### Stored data
──────────────────────────────

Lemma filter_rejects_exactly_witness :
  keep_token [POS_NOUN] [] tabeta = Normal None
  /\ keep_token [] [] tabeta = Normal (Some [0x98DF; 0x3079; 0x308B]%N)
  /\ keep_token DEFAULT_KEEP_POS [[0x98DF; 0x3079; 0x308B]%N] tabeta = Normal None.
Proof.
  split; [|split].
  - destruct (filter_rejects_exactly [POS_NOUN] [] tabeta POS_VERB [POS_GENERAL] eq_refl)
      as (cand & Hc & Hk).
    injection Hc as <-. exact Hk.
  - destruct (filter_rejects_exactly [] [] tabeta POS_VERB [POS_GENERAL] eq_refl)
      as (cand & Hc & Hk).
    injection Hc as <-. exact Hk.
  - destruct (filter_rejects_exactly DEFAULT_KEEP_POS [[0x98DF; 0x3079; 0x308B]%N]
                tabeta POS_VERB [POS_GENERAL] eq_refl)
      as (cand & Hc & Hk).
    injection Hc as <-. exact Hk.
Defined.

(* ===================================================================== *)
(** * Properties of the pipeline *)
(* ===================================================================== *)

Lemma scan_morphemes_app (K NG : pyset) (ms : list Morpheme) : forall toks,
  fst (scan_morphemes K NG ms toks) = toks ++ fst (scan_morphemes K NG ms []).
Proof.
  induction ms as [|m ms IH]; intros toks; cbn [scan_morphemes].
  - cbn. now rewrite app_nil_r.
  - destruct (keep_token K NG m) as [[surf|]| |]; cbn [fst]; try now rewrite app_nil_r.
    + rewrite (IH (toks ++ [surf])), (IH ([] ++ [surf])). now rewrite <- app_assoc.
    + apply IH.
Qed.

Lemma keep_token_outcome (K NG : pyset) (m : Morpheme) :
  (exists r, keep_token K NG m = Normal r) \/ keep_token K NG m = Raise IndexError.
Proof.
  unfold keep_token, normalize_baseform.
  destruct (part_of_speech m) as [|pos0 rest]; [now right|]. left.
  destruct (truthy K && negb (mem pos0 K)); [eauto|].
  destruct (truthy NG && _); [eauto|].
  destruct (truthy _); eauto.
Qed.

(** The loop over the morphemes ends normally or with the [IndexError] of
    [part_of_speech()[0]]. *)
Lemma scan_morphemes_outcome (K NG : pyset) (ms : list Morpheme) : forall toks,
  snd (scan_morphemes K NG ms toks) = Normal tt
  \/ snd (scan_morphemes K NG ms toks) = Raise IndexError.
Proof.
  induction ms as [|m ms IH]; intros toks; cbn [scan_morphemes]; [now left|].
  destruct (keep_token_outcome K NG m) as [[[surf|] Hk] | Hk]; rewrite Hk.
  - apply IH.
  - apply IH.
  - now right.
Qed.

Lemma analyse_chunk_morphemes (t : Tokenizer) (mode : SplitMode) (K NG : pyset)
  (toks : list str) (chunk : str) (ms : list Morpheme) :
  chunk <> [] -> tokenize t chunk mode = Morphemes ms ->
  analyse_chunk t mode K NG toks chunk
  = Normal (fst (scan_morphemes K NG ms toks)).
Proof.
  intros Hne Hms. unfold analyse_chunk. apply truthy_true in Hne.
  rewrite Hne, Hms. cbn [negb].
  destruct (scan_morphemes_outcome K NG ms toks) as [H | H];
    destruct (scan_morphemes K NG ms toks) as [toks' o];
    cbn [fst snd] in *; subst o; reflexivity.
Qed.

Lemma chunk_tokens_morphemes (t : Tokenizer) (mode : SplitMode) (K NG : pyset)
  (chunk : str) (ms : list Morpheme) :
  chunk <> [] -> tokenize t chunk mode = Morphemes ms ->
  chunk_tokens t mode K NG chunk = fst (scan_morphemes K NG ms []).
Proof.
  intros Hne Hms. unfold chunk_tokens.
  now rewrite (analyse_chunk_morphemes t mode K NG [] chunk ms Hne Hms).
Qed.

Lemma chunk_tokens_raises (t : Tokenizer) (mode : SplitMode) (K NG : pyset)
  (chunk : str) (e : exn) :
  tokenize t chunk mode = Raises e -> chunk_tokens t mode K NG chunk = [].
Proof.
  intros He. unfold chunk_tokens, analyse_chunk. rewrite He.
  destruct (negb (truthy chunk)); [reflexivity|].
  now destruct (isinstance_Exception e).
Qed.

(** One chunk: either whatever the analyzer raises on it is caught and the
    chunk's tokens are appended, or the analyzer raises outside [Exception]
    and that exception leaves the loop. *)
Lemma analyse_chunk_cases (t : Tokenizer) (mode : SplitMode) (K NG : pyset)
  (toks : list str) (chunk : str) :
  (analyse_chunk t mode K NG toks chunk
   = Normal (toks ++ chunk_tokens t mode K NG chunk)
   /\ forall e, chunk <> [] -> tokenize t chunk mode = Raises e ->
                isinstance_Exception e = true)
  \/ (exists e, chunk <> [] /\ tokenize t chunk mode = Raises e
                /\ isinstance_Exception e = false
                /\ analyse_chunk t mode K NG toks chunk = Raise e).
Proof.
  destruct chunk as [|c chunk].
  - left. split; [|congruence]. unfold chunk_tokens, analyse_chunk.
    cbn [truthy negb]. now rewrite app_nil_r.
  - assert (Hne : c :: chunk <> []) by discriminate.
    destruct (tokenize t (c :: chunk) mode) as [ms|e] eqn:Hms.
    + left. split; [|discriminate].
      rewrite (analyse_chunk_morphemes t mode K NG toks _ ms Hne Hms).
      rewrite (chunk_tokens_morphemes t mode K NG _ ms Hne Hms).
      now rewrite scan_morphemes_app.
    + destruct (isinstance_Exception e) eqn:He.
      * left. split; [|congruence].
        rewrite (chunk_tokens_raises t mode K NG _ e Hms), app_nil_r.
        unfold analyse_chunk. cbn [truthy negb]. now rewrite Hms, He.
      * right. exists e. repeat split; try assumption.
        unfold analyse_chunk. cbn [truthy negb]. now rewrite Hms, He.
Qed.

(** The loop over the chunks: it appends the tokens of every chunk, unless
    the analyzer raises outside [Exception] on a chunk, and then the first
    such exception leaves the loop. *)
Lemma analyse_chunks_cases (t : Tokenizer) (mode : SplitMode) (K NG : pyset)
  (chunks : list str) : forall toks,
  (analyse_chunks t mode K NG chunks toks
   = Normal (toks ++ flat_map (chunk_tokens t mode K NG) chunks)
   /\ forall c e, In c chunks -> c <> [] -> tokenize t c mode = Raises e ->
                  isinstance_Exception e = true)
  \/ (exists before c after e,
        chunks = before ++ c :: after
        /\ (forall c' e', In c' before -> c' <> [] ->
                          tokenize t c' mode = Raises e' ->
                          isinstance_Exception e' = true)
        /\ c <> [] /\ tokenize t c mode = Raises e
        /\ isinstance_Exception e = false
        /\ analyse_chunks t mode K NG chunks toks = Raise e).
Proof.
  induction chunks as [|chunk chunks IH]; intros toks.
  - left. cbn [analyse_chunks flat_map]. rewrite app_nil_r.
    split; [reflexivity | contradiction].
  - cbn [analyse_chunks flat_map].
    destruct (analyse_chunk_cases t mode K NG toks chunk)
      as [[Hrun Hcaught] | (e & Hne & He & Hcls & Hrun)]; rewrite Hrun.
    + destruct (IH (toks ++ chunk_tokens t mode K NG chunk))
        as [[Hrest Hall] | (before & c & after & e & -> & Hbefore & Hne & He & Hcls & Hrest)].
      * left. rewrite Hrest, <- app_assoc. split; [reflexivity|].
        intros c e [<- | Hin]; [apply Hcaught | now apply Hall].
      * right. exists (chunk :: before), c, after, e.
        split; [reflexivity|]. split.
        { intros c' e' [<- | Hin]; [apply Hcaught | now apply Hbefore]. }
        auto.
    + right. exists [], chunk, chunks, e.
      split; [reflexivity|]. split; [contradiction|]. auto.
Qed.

──────────────────────────────

### Problem
When the word "negb" shows up in a line of the entries, report that line.

### Answer section
  destruct (truthy K && negb (mem pos0 K)); [eauto|].
  rewrite Hne, Hms. cbn [negb].
  destruct (negb (truthy chunk)); [reflexivity|].
    cbn [truthy negb]. now rewrite app_nil_r.
        unfold analyse_chunk. cbn [truthy negb]. now rewrite Hms, He.
        unfold analyse_chunk. cbn [truthy negb]. now rewrite Hms, He.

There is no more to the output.